No relatório, o TdC questiona também a permissão, pelo Ministério da Educação, de que as escolas decidissem se os livros em segunda mão eram atribuídos aleatoriamente - o modelo padrão - ou distribuídos de acordo com critérios estipulados pelas mesmas.

A articulação do portal MEGA, onde os pais podem obter os vouchers dos livros e formalizar as encomendas, com outras plataformas ligadas às escolas e aos editores e livreiros, foi outra dificuldade suscitada pelo Tribunal de Contas, para o qual esse problema explica em parte os atrasos verificados na entrega dos livros a parte das famílias e os erros ocorridos em algumas encomendas.

Ministério garante que não faltará dinheiro para os livros
Num "direito ao contraditório" enviado ao tribunal, anexo a este relatório, o Ministério da Educação (ME), através de Inês Ramires, chefe de gabinete do ministro Tiago Brandão Rodrigues, elenca várias medidas já tomadas no sentido de melhorar a eficiência do sistema. No entanto, na referida nota pouco é dito em relação à suborçamentação referida pelo TdC.

No que se refere a este último aspeto, é apenas abordada a relativamente pequena diferença de 1,2 milhões entre o que foi orçamentado e executado relativamente a 2018, com o ministério a defender que, "à data da elaboração do orçamento para 2018, ainda não era conhecida nem se encontrava formalizada a extensão da medida". Já em relação à muito mais expressiva diferença entre o que é orçamentado e deverá ser o custo real da medida em 2019, a resposta do ministério nada acrescenta, o mesmo sucedendo com um contraditório também remetido ao tribunal pelo IGEFE.

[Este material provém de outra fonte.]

(** ** [extractGroundingChunks]: what the result holds *)

Lemma extractGroundingChunks_unfold (response : GenerateContentResponse) :
  extractGroundingChunks response
  = match first_candidate_chunks response with
    | Some chunks => spec_extractGroundingChunks chunks
    | None => []
    end.
Proof.
  unfold extractGroundingChunks.
  destruct (first_candidate_chunks response) as [chunks|]; [|reflexivity].
  now rewrite extract_loop_spec.
Qed.

Lemma spec_chunk_complete (c : SourceChunk) (g : GroundingChunk) :
  spec_chunk c = Some g ->
  nonempty (chunk_uri g) = true /\ nonempty (chunk_title g) = true.
Proof.
  unfold spec_chunk, web_complete, maps_complete.
  destruct (web c) as [w|] eqn:Ew.
  - destruct (nonempty (web_uri w) && nonempty (web_title w)) eqn:E.
    + cbn [option_map]. intro H. injection H as <-.
      now apply andb_prop in E.
    + destruct (maps c) as [m|]; [|discriminate].
      destruct (nonempty (maps_uri m) && nonempty (maps_title m)) eqn:E';
        [|discriminate].
      cbn [option_map]. intro H. injection H as <-.
      apply andb_prop in E' as [Hu Ht]. cbn [chunk_uri chunk_title uri title].
      destruct (maps_uri m), (maps_title m); try discriminate. now split.
  - destruct (maps c) as [m|]; [|discriminate].
    destruct (nonempty (maps_uri m) && nonempty (maps_title m)) eqn:E';
      [|discriminate].
    cbn [option_map]. intro H. injection H as <-.
    apply andb_prop in E' as [Hu Ht]. cbn [chunk_uri chunk_title uri title].
    destruct (maps_uri m), (maps_title m); try discriminate. now split.
Qed.

(** X17: every chunk [extractGroundingChunks] returns, from whatever
    response, has a non-empty uri and a non-empty title. *)
Theorem extractGroundingChunks_complete (response : GenerateContentResponse)
  (g : GroundingChunk) :
  In g (extractGroundingChunks response) ->
  nonempty (chunk_uri g) = true /\ nonempty (chunk_title g) = true.
Proof.
  rewrite extractGroundingChunks_unfold.
  destruct (first_candidate_chunks response) as [chunks|]; [|contradiction].
  unfold spec_extractGroundingChunks. intro H.
  apply in_flat_map in H as (c & _ & Hc).
  destruct (spec_chunk c) as [g'|] eqn:E; [|contradiction].
  destruct Hc as [<-|[]]. now apply (spec_chunk_complete c).
Qed.

Lemma extractGroundingChunks_complete_witness :
  In (WebChunk {| web_uri := Some "https://b.example"; web_title := Some "B" |})
     (extractGroundingChunks (response_of sample_chunks))
  /\ nonempty (Some "https://b.example") = true /\ nonempty (Some "B") = true.
Proof.
  assert (H : In (WebChunk {| web_uri := Some "https://b.example";
                              web_title := Some "B" |})
                 (extractGroundingChunks (response_of sample_chunks)))
    by (left; reflexivity).
  split; [exact H|].
  exact (extractGroundingChunks_complete (response_of sample_chunks) _ H).
Defined.

(** X18: the result is never longer than the chunk list, and extraction
    goes chunk by chunk: a chunk list made of two parts gives the result
    for the first part followed by the result for the second. *)
Theorem extractGroundingChunks_append (r r1 r2 : GenerateContentResponse)
  (chunks1 chunks2 : list SourceChunk) :
  first_candidate_chunks r1 = Some chunks1 ->
  first_candidate_chunks r2 = Some chunks2 ->
  first_candidate_chunks r = Some (chunks1 ++ chunks2) ->
  extractGroundingChunks r = extractGroundingChunks r1 ++ extractGroundingChunks r2
  /\ (List.length (extractGroundingChunks r)
      <= List.length (chunks1 ++ chunks2))%nat.
Proof.
  intros H1 H2 H. rewrite !extractGroundingChunks_unfold, H1, H2, H.
  unfold spec_extractGroundingChunks. split; [apply flat_map_app|].
  generalize (chunks1 ++ chunks2). intro l.
  induction l as [|c l IH]; [cbn; lia|].
  cbn [flat_map]. rewrite length_app. cbn [List.length].
  destruct (spec_chunk c); cbn [List.length]; lia.
Qed.

Lemma extractGroundingChunks_append_witness :
  extractGroundingChunks (response_of (sample_chunks ++ sample_chunks))
  = extractGroundingChunks (response_of sample_chunks)
      ++ extractGroundingChunks (response_of sample_chunks)
  /\ (List.length (extractGroundingChunks (response_of (sample_chunks ++ sample_chunks)))
      <= List.length (sample_chunks ++ sample_chunks))%nat.
Proof.
  exact (extractGroundingChunks_append
           (response_of (sample_chunks ++ sample_chunks))
           (response_of sample_chunks) (response_of sample_chunks)
           sample_chunks sample_chunks eq_refl eq_refl eq_refl).
Defined.

(** ** [getGeminiClient] and [generateContent]: the key and the SDK call *)

Lemma truthy_None (o : option string) :
  truthy o = None <-> o = None \/ o = Some "".
Proof.
  unfold truthy. destruct o as [s|].
  - destruct (String.eqb_spec s "") as [->|Hne].
    + split; auto.
    + split; [discriminate|].
      intros [H|H]; [discriminate|]. injection H as ->. contradiction.
  - split; auto.
Qed.

(** X19: [getGeminiClient] returns a client, carrying the configured key
    and logging nothing, exactly when [API_KEY] is a non-empty string;
    with no key or an empty one it logs and throws. *)
Theorem getGeminiClient_key (host : Host) :
  (forall key,
     getGeminiClient host = ([], inr {| apiKey := key |})
     <-> API_KEY host = Some key /\ key <> "")
  /\ (API_KEY host = None \/ API_KEY host = Some "" <->
      getGeminiClient host
      = ([ConsoleError "API_KEY is not defined."],
         inl "Gemini API key is not configured.")).
Proof.
  unfold getGeminiClient. split.
  - intro key. rewrite <- truthy_Some.
    destruct (truthy (API_KEY host)) as [k|]; split; intro H;
      try discriminate; congruence.
  - rewrite <- truthy_None.
    destruct (truthy (API_KEY host)) as [k|]; split; intro H;
      try discriminate; reflexivity.
Qed.

Lemma getGeminiClient_key_witness :
  getGeminiClient unhosted = ([], inr {| apiKey := "key" |})
  /\ getGeminiClient {| window := None; API_KEY := Some "" |}
     = ([ConsoleError "API_KEY is not defined."],
        inl "Gemini API key is not configured.").
Proof.
  destruct (getGeminiClient_key unhosted) as [Hok _].
  destruct (getGeminiClient_key {| window := None; API_KEY := Some "" |})
    as [_ Hmissing].
  split.
  - apply Hok. split; [reflexivity | discriminate].
  - apply Hmissing. right. reflexivity.
Defined.

(** X20: without a key [generateContent] rejects with the configuration
    error, whatever the inputs and whatever the SDK would have answered:
    no request is made. *)
Theorem generateContent_without_key_rejects {Response : Type}
  (sdk_generateContent : GenerateContentParameters -> promise Response)
  (host : Host) (model_name prompt : string) (options : option ContentOptions) :
  API_KEY host = None \/ API_KEY host = Some "" ->
  generateContent sdk_generateContent host model_name prompt options
  = ([ConsoleError "API_KEY is not defined."],
     Rejected "Gemini API key is not configured.").
Proof.
  intro H. apply truthy_None in H.
  unfold generateContent, generateContent_request, getGeminiClient.
  now rewrite H.
Qed.

Lemma generateContent_without_key_rejects_witness :
  generateContent (fun _ => Resolved 0%nat)
    {| window := None; API_KEY := Some "" |} "gemini-2.5-flash" "hi" None
  = ([ConsoleError "API_KEY is not defined."],
     Rejected "Gemini API key is not configured.").
Proof.
  apply (generateContent_without_key_rejects (fun _ => Resolved 0%nat)
           {| window := None; API_KEY := Some "" |} "gemini-2.5-flash" "hi" None).
  right. reflexivity.
Defined.

(** X21: with a key, [generateContent] settles as the SDK's call on the
    assembled request does, a rejection included, and the request names
    the model it was given. *)
Theorem generateContent_settles_as_sdk {Response : Type}
  (sdk_generateContent : GenerateContentParameters -> promise Response)
  (host : Host) (key model_name prompt : string) (options : option ContentOptions) :
  truthy (API_KEY host) = Some key ->
  exists log request,
    generateContent_request host model_name prompt options = (log, inr request)
    /\ model request = model_name
    /\ generateContent sdk_generateContent host model_name prompt options
       = (log, sdk_generateContent request)
    /\ forall reason,
         sdk_generateContent request = Rejected reason ->
         snd (generateContent sdk_generateContent host model_name prompt options)
         = Rejected reason.
Proof.
  intro H. unfold generateContent.
  rewrite (generateContent_request_built host key) by assumption.
  do 2 eexists. split; [reflexivity|]. split; [reflexivity|].
  split; [reflexivity|]. intros reason E. cbn [snd]. exact E.
Qed.

Lemma generateContent_settles_as_sdk_witness :
  exists log request,
    generateContent_request unhosted "gemini-2.5-flash" "hi" None = (log, inr request)
    /\ model request = "gemini-2.5-flash"
    /\ generateContent (fun _ => @Rejected nat "503") unhosted "gemini-2.5-flash" "hi" None
       = (log, Rejected "503").
Proof.
  destruct (generateContent_settles_as_sdk (fun _ => @Rejected nat "503") unhosted
              "key" "gemini-2.5-flash" "hi" None eq_refl)
    as (log & request & Hreq & Hmodel & Hsdk & _).
  exists log, request. split; [exact Hreq|]. split; [exact Hmodel | exact Hsdk].
Defined.

(** X22: with a key, [generateContent] logs one warning when a tool asks
    for Google Maps grounding and no geolocation was given, and logs
    nothing in every other case. *)
Theorem generateContent_log (host : Host) (key model_name prompt : string)
  (options : option ContentOptions) :
  truthy (API_KEY host) = Some key ->
  fst (generateContent_request host model_name prompt options)
  = if maps_requested options
    then match chain options geolocation with
         | Some _ => []
         | None => [ConsoleWarn warn_no_geolocation]
         end
    else [].
Proof.
  intro H. rewrite (generateContent_request_built host key) by assumption.
  cbn [fst]. unfold assemble_config, maps_requested. cbv zeta.
  destruct (chain options tools) as [ts|]; [|reflexivity].
  destruct (requests_maps ts); [|reflexivity].
  now destruct (chain options geolocation).
Qed.

Lemma generateContent_log_witness :
  fst (generateContent_request unhosted "gemini-2.5-flash" "cafes nearby"
         (Some (with_tools [search_tool; maps_tool] None)))
  = [ConsoleWarn warn_no_geolocation].
Proof.
  exact (generateContent_log unhosted "key" "gemini-2.5-flash" "cafes nearby"
           (Some (with_tools [search_tool; maps_tool] None)) eq_refl).
Defined.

Entretanto, o ministério fez chegar às redações uma nota de imprensa na qual acrescenta que, "no que respeita à orçamentação da medida, já houve reforço do orçamento para manuais, existindo também, para fazer face a este custo, verba disponível na reserva do programa orçamental do Ministério das Finanças para o efeito".

Só não é explicado porque a medida não foi logo orçamentada pelo custo que o governo já sabia à partida que a mesma teria.

Já no que respeita à promoção da reutilização dos livros, o ministério lembra - tanto na resposta ao TdC como no comunicado à imprensa - que foram entretanto implementadas várias medidas, algumas das quais reconhecidas pelo próprio tribunal, como a divulgação, em fevereiro, de um manual de boas práticas, acompanhado de um incentivo financeiro e de um selo (Escola Mega Fixe) para os estabelecimentos que mais se destaquem na aplicação desta medida.

Ao tribunal, o ministério garante ainda que "em 2019-2020 será já possível fazer o acompanhamento dos vouchers dos manuais reaproveitados, por escola e ano escolar, permitindo dessa forma monitorizar o processo de reutilização", acrescentando que "sempre que o número de vouchers resgatados não corresponda ao número de livros reutilizados inscritos na plataforma pelos agrupamentos de escolas, a mesma [escola] terá de responder a inquérito" sobre o sucedido, indicando, nomeadamente, "quantos [livros] se encontram em situações que impedem a sua reutilização" e "se foram aplicadas as penalidades previstas" nos casos em que os livros foram entregues em mau estado ou não foram devolvidos.

Esforço de implementação elogiado
Refira-se que o relatório do Tribunal de Contas não põe em causa o mérito em si mesmo do programa, reconhecendo que este representou uma poupança entre os 24 e os 124 euros por aluno, abrangendo mais de meio milhão de estudantes. E que "todos os envolvidos, em especial as escolas e o IGeFE, I.P., evidenciaram um desempenho de justo relevo por terem possibilitado a implementação da medida em apenas três meses, em período de férias escolares, abrangendo 723 escolas [agrupamentos de escolas], 1,8 mil livrarias e quase 410 mil encarregados de educação".

Um reconhecimento sublinhado na nota à imprensa do Ministério da Educação, para o qual o relatório do TdC acaba por confirmar que esta medida foi "um passo firme no sentido do pleno acesso à educação e equidade na escola pública".